# EXERCISE DATA
■ ■ ■

Lemma cycle_done_buffers_wf (s s' : KinectController) :
  cycle_done s s' -> buffers_wf s'.
Proof.
  intros (_ & _ & _ & _ & Hd & Hu & _). unfold buffers_wf. rewrite Hd, Hu.
  split; apply (flip_wf 480 640); try lia; apply fill_toflip_wf.
Qed.

Lemma acquire_and_process_updated (s : KinectController) (rc : XnStatus)
    (s' : KinectController) :
  acquire_and_process s = Returns (rc, s') ->
  preserved s s' /\ (buffers_wf s -> buffers_wf s') /\ xnRetVal s' = rc /\
  colorByDepth s' = colorByDepth s /\
  shutdowns (dev s') = shutdowns (dev s) /\
  (rc = XN_STATUS_OK -> cycle_done s s') /\
  (rc <> XN_STATUS_OK -> cycle_failed rc s s').
Proof.
  intros H.
  destruct (acquire_and_process_cases s)
    as [(s2 & E & Hrc & Hmax & Hdone)|[(s2 & E & Hrc & Hfail)|(E & _)]];
    rewrite E in H; [| |discriminate]; injection H as <- <-.
  - pose proof (cycle_done_buffers_wf _ _ Hdone) as Hwf.
    pose proof Hdone as (Hp & Hx & _ & Hc & _ & _ & _ & Hsd).
    split; [exact Hp|]. split; [auto|]. split; [exact Hx|]. split; [exact Hc|].
    split; [exact Hsd|]. split; [auto|]. intros Hne. contradiction.
  - pose proof Hfail as (Hp & Hx & _ & Hc & Hdm & Hum & _ & Hsd).
    split; [exact Hp|].
    split; [unfold buffers_wf; rewrite Hdm, Hum; tauto|].
    split; [exact Hx|]. split; [exact Hc|]. split; [exact Hsd|].
    split; [intros Hok; contradiction|auto].
Qed.
Lemma sweep_loop_trace (client : IndraClient) (blends : list float)
    (w w' : world) (r : result unit) :
  sweep_loop client blends w = (r, w') ->
  exists done rest exchanges rows added,
    blends = (done ++ rest)%list
    /\ sweep_trace client done exchanges rows
    /\ sink w' = (sink w ++ rows)%list
    /\ net w' = (net w ++ added)%list
    /\ loop_end client r rest added exchanges w'.
Proof.
  revert w. induction blends as [|blend blends IH]; intros w; simpl.
  - intros H. injection H as <- <-.
    exists [], [], [], [], []. rewrite !app_nil_r.
    repeat split; constructor.
  - unfold bind. destruct (sweep_point client blend w) as [r1 w1] eqn:Hpoint.
    destruct (sweep_point_outcome client blend w w1 r1 Hpoint)
      as [(e & -> & -> & Hm)|(req & answer & Hreq & Hnet & Hout)].
    + intros H. injection H as <- <-.
      exists [], (blend :: blends), [], [], []. rewrite !app_nil_r.
      repeat split; try constructor. exists blend, blends. auto.
    + destruct (rbind (rbind (decode answer) _expect_ok) (row_of blend))
        as [row|e] eqn:Hrow.
      * destruct Hout as [-> Hsink]. intros Hloop.
        destruct (IH w1 Hloop)
          as (done & rest & exchanges & rows & added & -> & Htr & Hs & Hn & Hend).
        exists (blend :: done), rest, ((req, answer) :: exchanges), (row :: rows),
          ((req, answer) :: added).
        split; [reflexivity|].
        split; [constructor; [exact Hreq|now apply row_of_answer|exact Htr]|].
        split; [rewrite Hs, Hsink; now rewrite <- app_assoc|].
        split; [rewrite Hn, Hnet; now rewrite <- app_assoc|].
        destruct r; simpl in *.
        -- destruct Hend as [-> ->]. auto.
        -- destruct Hend as (b & rest' & -> & Hadded). exists b, rest'.
           split; [reflexivity|].
           destruct Hadded as [[-> Hm]|(req' & answer' & ? & -> & ?)];
             [now left|].
           right. exists req', answer'. auto.
      * destruct Hout as [-> Hsink]. intros H. injection H as <- <-.
        exists [], (blend :: blends), [], [], [(req, answer)].
        rewrite Hsink, Hnet, !app_nil_r.
        repeat split; try constructor. exists blend, blends.
        split; [reflexivity|]. right. exists req, answer. auto.
Qed.
(* ===== verification/_CoqProject ===== *)
-Q . S2P
Prelude.v
Paths.v
Decimal.v
Digests.v
Ids.v
Proposal.v
Candidate.v
ProofRoots.v
Lineage.v
Integration.v
Journal.v
Protocol.v
Disk.v
Cas.v
Generation.v
Capability.v
Artifact.v
Scope.v
Apply.v
SafeGit.v
GitPin.v
Reflink.v
Mirror.v
Repository.v
Publication.v
Preparation.v
Preservation.v
Writer.v
Clone.v
Salvage.v
MemoryRepo.v
StrictJson.v
Ledger.v
Gateway.v
KernelPermit.v
Daemon.v
Served.v
Fixture.v
AuditJson.v
AuditPolicy.v
AuditInventory.v
AuditTool.v
AuditRecord.v
AuditAgreement.v
AuditObservation.v
AuditBootstrap.v
AuditCapture.v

■ ■ ■

# PROBLEM
Among the lines above, find those carrying the word "simpl" and copy them out.

# REPLY TO THE EXERCISE
  revert w. induction blends as [|blend blends IH]; intros w; simpl.
        destruct r; simpl in *.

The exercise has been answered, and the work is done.